_ACTIVITY_
Transcribe exactly the lines that fall between the one holding "Definition default_settings : Settings" and the one holding "(items : list pystr).", inclusive, from the entries below.

--- DATA UNDER STUDY ---

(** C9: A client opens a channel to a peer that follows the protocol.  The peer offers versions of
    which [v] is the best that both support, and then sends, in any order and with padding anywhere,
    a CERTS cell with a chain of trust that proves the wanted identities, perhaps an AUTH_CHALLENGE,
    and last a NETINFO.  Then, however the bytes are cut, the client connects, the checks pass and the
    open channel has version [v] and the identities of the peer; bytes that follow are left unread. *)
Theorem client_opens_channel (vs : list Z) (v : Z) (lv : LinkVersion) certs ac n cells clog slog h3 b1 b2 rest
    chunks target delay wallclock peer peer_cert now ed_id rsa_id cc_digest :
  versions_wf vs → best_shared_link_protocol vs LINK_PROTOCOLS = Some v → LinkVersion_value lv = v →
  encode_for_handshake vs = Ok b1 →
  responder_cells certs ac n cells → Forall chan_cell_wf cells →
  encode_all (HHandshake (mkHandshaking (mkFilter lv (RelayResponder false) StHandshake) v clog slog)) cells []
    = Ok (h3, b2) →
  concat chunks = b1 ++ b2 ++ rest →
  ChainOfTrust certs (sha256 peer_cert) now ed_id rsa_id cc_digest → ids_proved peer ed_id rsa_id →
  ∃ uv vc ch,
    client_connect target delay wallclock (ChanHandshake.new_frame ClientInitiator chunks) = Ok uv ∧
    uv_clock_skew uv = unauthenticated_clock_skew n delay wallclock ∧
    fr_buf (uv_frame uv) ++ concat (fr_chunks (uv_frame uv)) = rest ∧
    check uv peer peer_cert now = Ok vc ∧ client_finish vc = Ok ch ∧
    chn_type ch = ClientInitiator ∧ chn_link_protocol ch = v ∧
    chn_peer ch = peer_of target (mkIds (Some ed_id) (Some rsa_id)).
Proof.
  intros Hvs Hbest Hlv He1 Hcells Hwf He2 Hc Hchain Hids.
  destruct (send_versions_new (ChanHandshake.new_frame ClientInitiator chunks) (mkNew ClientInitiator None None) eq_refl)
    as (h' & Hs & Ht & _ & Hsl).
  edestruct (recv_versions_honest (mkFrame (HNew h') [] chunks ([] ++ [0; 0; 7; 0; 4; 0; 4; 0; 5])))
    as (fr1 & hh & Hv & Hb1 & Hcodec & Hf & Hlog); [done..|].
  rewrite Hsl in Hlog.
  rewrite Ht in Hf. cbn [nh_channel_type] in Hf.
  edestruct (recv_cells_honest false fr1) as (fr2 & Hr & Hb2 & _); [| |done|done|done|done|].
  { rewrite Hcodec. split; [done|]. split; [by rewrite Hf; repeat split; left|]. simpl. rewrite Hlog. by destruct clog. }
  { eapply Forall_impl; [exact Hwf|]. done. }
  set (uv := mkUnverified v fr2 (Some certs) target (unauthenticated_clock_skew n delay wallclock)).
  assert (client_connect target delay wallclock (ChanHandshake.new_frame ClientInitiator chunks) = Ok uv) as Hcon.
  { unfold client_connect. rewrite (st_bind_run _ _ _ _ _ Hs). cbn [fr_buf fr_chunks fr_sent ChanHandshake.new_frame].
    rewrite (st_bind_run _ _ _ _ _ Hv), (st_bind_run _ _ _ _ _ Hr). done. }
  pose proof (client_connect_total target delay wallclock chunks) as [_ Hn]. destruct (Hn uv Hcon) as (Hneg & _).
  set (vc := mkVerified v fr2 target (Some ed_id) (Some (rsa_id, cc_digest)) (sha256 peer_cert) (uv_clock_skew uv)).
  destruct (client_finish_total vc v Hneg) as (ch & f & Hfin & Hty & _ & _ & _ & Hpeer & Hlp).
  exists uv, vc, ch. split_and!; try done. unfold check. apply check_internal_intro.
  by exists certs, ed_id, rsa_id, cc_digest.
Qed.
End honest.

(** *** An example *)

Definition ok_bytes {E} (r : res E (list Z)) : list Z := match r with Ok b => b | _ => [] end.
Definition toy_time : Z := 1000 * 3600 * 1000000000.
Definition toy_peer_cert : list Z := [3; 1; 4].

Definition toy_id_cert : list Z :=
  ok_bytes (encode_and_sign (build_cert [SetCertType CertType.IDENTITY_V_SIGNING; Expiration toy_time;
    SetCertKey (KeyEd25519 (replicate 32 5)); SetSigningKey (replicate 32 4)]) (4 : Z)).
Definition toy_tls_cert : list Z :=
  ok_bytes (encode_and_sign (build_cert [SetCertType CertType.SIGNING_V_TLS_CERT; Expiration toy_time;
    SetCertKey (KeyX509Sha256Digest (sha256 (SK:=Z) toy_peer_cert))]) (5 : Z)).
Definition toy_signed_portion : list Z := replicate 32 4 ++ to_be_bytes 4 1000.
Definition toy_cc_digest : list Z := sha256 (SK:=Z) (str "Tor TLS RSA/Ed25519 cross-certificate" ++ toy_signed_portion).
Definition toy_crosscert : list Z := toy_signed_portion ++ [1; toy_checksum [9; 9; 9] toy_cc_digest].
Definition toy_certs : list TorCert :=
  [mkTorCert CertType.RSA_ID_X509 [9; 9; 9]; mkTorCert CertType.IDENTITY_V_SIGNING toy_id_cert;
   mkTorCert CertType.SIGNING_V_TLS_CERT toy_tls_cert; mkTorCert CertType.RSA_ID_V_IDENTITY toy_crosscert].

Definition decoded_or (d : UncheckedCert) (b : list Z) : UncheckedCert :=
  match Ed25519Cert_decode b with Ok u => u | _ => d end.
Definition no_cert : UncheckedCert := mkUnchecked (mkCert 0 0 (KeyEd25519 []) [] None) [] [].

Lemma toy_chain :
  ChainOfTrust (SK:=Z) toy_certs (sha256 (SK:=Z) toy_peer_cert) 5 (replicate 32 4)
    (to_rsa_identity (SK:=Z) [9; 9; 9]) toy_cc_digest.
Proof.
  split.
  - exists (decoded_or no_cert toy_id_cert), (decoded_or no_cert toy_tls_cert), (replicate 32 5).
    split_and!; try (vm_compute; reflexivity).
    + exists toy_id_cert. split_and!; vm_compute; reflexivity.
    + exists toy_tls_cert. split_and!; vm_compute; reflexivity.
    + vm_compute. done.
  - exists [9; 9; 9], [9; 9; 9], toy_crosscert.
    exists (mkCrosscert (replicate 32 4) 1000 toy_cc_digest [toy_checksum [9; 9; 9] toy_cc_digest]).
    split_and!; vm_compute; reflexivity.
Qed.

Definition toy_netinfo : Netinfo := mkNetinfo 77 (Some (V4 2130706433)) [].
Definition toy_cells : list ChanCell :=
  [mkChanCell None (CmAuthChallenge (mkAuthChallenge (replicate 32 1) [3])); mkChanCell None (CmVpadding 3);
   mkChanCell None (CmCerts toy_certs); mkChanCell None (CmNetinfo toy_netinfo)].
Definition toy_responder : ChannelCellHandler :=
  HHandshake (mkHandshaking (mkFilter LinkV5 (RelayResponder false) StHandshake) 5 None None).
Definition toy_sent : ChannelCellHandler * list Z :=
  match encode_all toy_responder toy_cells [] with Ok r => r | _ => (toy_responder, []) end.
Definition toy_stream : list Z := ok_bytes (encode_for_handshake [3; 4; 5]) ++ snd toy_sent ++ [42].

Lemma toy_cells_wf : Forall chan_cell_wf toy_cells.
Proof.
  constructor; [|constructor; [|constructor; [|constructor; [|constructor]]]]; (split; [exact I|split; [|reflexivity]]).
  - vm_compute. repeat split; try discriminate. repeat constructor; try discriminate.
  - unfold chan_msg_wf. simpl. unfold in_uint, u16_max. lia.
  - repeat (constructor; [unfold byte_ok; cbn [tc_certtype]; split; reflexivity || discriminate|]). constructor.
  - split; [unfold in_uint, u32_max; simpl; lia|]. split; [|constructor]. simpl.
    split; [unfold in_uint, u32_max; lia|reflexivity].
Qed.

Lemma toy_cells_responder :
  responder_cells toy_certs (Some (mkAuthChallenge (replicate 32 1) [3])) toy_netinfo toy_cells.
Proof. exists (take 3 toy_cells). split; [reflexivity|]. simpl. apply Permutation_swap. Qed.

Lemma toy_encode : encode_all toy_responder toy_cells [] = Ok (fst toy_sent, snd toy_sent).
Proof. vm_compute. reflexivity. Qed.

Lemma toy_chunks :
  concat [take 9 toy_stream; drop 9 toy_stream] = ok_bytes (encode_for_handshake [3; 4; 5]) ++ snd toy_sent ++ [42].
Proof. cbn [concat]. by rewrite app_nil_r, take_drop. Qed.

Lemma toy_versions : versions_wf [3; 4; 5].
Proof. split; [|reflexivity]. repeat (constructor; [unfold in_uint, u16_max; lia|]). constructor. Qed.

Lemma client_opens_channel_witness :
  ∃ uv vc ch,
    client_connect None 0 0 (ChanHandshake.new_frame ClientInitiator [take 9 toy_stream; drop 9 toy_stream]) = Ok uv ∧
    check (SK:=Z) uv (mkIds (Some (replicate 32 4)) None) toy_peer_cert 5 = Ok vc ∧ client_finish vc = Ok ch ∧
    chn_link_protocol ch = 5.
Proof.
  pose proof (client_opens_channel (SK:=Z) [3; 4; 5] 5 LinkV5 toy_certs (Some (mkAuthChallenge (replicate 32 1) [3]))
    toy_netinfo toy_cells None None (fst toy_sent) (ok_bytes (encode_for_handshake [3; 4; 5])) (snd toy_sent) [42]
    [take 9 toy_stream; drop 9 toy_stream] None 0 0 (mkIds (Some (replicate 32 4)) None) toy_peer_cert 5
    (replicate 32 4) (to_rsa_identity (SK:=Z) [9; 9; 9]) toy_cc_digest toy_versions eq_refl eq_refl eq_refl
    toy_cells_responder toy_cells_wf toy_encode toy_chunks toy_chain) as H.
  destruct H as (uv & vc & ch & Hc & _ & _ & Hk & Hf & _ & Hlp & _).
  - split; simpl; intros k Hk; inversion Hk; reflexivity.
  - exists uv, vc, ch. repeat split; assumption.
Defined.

---
--- DATA UNDER STUDY ---

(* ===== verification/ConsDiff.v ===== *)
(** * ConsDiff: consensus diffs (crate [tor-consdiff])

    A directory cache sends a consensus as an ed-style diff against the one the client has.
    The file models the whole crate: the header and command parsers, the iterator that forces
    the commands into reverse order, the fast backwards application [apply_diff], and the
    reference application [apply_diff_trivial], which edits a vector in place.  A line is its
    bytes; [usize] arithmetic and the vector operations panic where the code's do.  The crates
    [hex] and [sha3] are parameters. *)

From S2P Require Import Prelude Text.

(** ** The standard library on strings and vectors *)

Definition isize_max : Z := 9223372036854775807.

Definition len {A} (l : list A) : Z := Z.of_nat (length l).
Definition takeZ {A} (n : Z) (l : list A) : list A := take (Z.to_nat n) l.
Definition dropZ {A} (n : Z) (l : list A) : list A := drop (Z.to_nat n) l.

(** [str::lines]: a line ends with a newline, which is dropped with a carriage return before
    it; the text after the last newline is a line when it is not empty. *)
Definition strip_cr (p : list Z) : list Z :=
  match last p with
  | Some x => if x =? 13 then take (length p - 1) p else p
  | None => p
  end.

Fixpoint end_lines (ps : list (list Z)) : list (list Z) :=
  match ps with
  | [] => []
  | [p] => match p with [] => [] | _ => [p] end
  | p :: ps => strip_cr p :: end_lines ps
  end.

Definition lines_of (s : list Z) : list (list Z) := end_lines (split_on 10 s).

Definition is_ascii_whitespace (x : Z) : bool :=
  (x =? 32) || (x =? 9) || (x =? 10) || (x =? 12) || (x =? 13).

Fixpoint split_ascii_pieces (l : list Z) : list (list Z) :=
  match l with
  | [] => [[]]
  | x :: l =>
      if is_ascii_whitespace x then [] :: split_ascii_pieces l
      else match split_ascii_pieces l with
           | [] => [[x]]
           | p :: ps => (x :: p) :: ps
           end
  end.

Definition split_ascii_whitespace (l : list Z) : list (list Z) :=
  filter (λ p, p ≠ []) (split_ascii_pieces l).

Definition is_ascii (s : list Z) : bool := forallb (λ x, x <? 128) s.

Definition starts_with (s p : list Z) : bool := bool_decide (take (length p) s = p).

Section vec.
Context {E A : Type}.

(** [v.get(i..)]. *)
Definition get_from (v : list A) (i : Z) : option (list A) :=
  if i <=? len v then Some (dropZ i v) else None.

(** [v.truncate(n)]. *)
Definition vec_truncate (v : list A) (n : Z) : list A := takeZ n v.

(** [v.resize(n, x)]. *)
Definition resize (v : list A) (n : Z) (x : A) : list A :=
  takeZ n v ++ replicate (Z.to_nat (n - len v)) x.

---
--- DATA UNDER STUDY ---

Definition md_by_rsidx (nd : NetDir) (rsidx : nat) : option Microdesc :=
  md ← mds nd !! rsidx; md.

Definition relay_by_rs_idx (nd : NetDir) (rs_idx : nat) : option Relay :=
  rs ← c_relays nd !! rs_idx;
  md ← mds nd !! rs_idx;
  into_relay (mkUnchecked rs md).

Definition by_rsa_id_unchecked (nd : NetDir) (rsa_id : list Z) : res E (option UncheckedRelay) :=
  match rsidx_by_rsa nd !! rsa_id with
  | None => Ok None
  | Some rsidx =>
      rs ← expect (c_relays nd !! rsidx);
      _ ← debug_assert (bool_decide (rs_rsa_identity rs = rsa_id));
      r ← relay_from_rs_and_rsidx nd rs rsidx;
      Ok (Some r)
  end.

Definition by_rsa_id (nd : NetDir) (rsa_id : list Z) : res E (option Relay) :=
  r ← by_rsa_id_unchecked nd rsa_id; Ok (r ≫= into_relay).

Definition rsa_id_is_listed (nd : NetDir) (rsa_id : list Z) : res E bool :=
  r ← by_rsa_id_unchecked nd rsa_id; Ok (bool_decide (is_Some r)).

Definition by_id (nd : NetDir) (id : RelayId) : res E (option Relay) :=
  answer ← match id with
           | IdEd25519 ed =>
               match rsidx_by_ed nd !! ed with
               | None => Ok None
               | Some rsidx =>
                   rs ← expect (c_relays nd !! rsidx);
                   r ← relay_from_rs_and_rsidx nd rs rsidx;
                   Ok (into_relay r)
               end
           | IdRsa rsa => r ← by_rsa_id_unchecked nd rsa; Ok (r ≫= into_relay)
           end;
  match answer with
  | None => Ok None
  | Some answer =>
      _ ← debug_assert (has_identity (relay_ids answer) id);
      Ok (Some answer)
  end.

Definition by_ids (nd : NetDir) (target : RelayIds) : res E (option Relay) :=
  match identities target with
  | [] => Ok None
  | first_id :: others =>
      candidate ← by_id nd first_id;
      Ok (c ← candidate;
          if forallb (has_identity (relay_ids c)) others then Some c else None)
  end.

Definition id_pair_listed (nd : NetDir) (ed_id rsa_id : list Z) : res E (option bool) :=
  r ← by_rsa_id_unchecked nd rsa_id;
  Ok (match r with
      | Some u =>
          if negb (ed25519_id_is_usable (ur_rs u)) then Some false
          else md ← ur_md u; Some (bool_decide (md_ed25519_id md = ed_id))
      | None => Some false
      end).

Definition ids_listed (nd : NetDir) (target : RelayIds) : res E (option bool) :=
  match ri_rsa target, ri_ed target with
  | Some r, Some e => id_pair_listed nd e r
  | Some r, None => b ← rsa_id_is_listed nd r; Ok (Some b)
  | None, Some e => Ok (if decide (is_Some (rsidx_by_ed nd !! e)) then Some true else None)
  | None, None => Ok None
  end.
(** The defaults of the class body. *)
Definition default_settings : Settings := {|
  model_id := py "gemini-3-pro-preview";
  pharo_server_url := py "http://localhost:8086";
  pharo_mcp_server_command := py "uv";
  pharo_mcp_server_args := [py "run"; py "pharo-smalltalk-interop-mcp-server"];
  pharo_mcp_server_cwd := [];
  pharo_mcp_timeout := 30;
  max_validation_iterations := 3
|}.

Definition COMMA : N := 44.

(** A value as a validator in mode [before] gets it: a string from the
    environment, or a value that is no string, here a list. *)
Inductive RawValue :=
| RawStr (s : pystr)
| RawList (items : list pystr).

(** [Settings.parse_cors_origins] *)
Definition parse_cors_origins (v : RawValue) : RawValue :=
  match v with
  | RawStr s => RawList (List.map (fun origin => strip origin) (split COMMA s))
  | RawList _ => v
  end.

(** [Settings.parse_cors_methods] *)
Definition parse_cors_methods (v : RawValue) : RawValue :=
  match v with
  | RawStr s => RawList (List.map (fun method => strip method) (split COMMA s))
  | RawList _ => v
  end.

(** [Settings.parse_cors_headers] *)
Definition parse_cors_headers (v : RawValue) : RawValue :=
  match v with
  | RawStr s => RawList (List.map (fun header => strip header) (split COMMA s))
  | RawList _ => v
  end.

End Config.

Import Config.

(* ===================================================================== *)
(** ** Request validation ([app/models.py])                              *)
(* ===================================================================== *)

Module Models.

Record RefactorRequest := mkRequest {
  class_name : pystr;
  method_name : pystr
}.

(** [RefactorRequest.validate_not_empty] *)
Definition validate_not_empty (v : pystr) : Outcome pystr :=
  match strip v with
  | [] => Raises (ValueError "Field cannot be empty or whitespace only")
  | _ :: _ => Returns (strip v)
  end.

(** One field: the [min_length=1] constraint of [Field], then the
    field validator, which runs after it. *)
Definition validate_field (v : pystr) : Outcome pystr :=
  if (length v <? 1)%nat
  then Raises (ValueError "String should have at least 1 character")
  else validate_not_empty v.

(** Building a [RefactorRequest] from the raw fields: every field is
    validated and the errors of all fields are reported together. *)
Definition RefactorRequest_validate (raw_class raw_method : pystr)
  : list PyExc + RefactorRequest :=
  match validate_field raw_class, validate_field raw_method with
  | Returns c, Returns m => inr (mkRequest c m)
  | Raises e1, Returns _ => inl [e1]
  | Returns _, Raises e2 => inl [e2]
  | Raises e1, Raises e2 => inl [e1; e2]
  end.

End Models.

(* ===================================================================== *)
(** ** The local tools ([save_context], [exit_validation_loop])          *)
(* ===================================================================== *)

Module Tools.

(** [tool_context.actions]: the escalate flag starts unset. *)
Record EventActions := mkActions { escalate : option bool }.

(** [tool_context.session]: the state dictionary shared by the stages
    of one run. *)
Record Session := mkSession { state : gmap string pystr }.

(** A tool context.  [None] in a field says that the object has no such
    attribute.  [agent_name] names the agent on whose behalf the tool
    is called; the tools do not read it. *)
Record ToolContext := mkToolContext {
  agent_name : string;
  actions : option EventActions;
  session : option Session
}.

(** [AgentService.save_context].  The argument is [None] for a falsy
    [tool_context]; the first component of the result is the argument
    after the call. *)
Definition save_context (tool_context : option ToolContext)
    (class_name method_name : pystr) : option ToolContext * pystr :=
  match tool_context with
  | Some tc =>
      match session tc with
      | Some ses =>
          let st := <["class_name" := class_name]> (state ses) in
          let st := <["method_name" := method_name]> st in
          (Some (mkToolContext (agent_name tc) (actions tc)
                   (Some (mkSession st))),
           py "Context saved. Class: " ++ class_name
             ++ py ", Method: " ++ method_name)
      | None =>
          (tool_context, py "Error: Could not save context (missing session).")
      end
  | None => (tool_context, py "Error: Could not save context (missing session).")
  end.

---

_ANSWER BELOW_
Definition default_settings : Settings := {|
  model_id := py "gemini-3-pro-preview";
  pharo_server_url := py "http://localhost:8086";
  pharo_mcp_server_command := py "uv";
  pharo_mcp_server_args := [py "run"; py "pharo-smalltalk-interop-mcp-server"];
  pharo_mcp_server_cwd := [];
  pharo_mcp_timeout := 30;
  max_validation_iterations := 3
|}.

Definition COMMA : N := 44.

(** A value as a validator in mode [before] gets it: a string from the
    environment, or a value that is no string, here a list. *)
Inductive RawValue :=
| RawStr (s : pystr)
| RawList (items : list pystr).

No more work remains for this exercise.